It Doesn't Really Matter What You Do

Uncovering ancient skills

Featuring sections on how to make a bow and arrows, how to fashion rope from animals and a chapter on ancient wisdom, Ancient Skills by Stephen Coote could have been written by monks in medieval England.

Instead, the book was self-published in Nelson in 2002. A barebones production with stark white pages and a cover heavily peppered with comic-sans. Despite the marketing and distribution challenges, a copy found itself to the Wellington Library where I tried to hurriedly skip through it but ended up reading it from cover to cover like a novel.

The combination of homemade publishing and an earnest writing style perfectly matches the skills Coote describes. In efficient conversational detail, he ignores the usual authoritarian how-to style and encourages trial and error, adapting to what you have at hand. At one point after describing how to skin an animal he concludes, 'it doesn't really matter what you do.'

I've yet to find myself a sturdy sapling and start seasoning it for a bow and I probably never will, but reading this book and imagining myself working the timber, running my thumb over the grain and testing it for 'weight' and 'draw' brings another kind of pleasure. One that only a good intimate book can bring.

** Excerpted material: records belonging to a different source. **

(* A run of failures on an enabled breaker: the counter adds up, the
   breaker keeps its _opened_at while the counter is below the threshold,
   and once the threshold is reached _opened_at is the clock reading of
   the last failure. *)
Lemma record_failures_run (clock : list Q) :
  forall self : _CircuitBreaker,
    (0 < _threshold self)%Z -> (0 < _cooldown self)%Q ->
    _threshold (record_failures self clock) = _threshold self /\
    _cooldown (record_failures self clock) = _cooldown self /\
    _failures (record_failures self clock)
      = (_failures self + Z.of_nat (length clock))%Z /\
    ((_failures self + Z.of_nat (length clock) < _threshold self)%Z ->
       _opened_at (record_failures self clock) = _opened_at self) /\
    (clock <> [] ->
     (_threshold self <= _failures self + Z.of_nat (length clock))%Z ->
       _opened_at (record_failures self clock) = List.last clock 0%Q).
Proof.
  induction clock as [|t clock IH]; intros self Hth Hcd.
  - simpl. repeat split; try lia; try congruence.
  - unfold record_failures. cbn [fold_left].
    fold (record_failures (record_failure self t) clock).
    destruct (record_failure_config self t) as [Ecfg1 Ecfg2].
    pose proof (record_failure_count self t Hth) as Ecnt.
    specialize (IH (record_failure self t)).
    rewrite Ecfg1, Ecfg2, Ecnt in IH.
    destruct (IH Hth Hcd) as (I1 & I2 & I3 & I4 & I5).
    rewrite I1, I2, I3.
    replace (Z.of_nat (length (t :: clock))) with (1 + Z.of_nat (length clock))%Z
      by (cbn [length]; lia).
    repeat split; try lia.
    + intros Hlt. rewrite I4 by lia.
      rewrite (record_failure_below self Hth t) by lia. reflexivity.
    + intros _ Hge. destruct clock as [|t' clock'].
      * cbn [length Z.of_nat] in Hge. unfold record_failures.
        cbn [fold_left List.last].
        rewrite (record_failure_trips self Hth Hcd t) by lia. reflexivity.
      * rewrite I5; [reflexivity|congruence|lia].
Qed.

End BreakerFacts.

Import Py CircuitBreaker NanoBanana Pipeline Tasks Celery Api Spec BreakerFacts.

Lemma record_success_closed (self : _CircuitBreaker) : is_closed (record_success self).
Proof.
  intros t. unfold allow. cbn [record_success _threshold _cooldown _opened_at].
  destruct (_ || _); reflexivity.
Qed.

Lemma untripped_closed (self : _CircuitBreaker) :
  (0 < _threshold self)%Z -> (0 < _cooldown self)%Q ->
  _opened_at self = 0%Q -> is_closed self.
Proof.
  intros Hth Hcd H0 t. apply allow_not_opened; try assumption.
  rewrite H0. reflexivity.
Qed.

(** C3. For a breaker with threshold > 0 and cooldown > 0, and a clock
    reading [now] other than the value 0.0 that _opened_at uses for "not
    open": record_failure adds one to the failure counter; when the
    counter reaches the threshold the breaker opens with
    _opened_at = now, and from then on allow() answers false (and leaves
    the breaker as it is) at every time t with t - now < cooldown, and
    answers true once t - now >= cooldown; record_success, on any breaker
    state, sets the counter to 0 and _opened_at to 0.0, after which
    allow() answers true at every time. *)
Theorem breaker_opens_at_threshold_until_cooldown
    (self : _CircuitBreaker) (now : Q) :
  (0 < _threshold self)%Z -> (0 < _cooldown self)%Q -> ~ (now == 0)%Q ->
  _failures (record_failure self now) = (_failures self + 1)%Z /\
  ((_threshold self <= _failures self + 1)%Z ->
     _opened_at (record_failure self now) = now /\
     (forall t : Q, (t - now < _cooldown self)%Q ->
                    is_open (record_failure self now) t) /\
     (forall t : Q, (_cooldown self <= t - now)%Q ->
                    fst (allow (record_failure self now) t) = true)) /\
  (forall any : _CircuitBreaker,
     _failures (record_success any) = 0%Z /\
     _opened_at (record_success any) = 0%Q /\
     is_closed (record_success any)).
Proof.
  intros Hth Hcd Hnow. split; [|split].
  - apply record_failure_count. exact Hth.
  - intros Hreach.
    rewrite (record_failure_trips self Hth Hcd now Hreach).
    split; [reflexivity|]. split.
    + intros t Hin. apply allow_within_cooldown; assumption.
    + intros t Hout.
      rewrite allow_after_cooldown by assumption. reflexivity.
  - intros any. repeat split. apply record_success_closed.
Qed.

And this book is strangely intimate. Perhaps it's the lack of publishing production combined with Coote's humble writing style. It feels like the collected wisdom of a kindly grandfather. A grandfather who is on the porch smoking a rollie while you go over his latest draft. Maybe the next time you read it there will be a new sentence here, an amended diagram there.

Without slick marketing and graphic design to get in the way, you're as close to the author's experience as you can get. In the end Ancient Skills is better for it's homemade, forged-in-the-backyard approach. Simple words on simple, forgotten skills.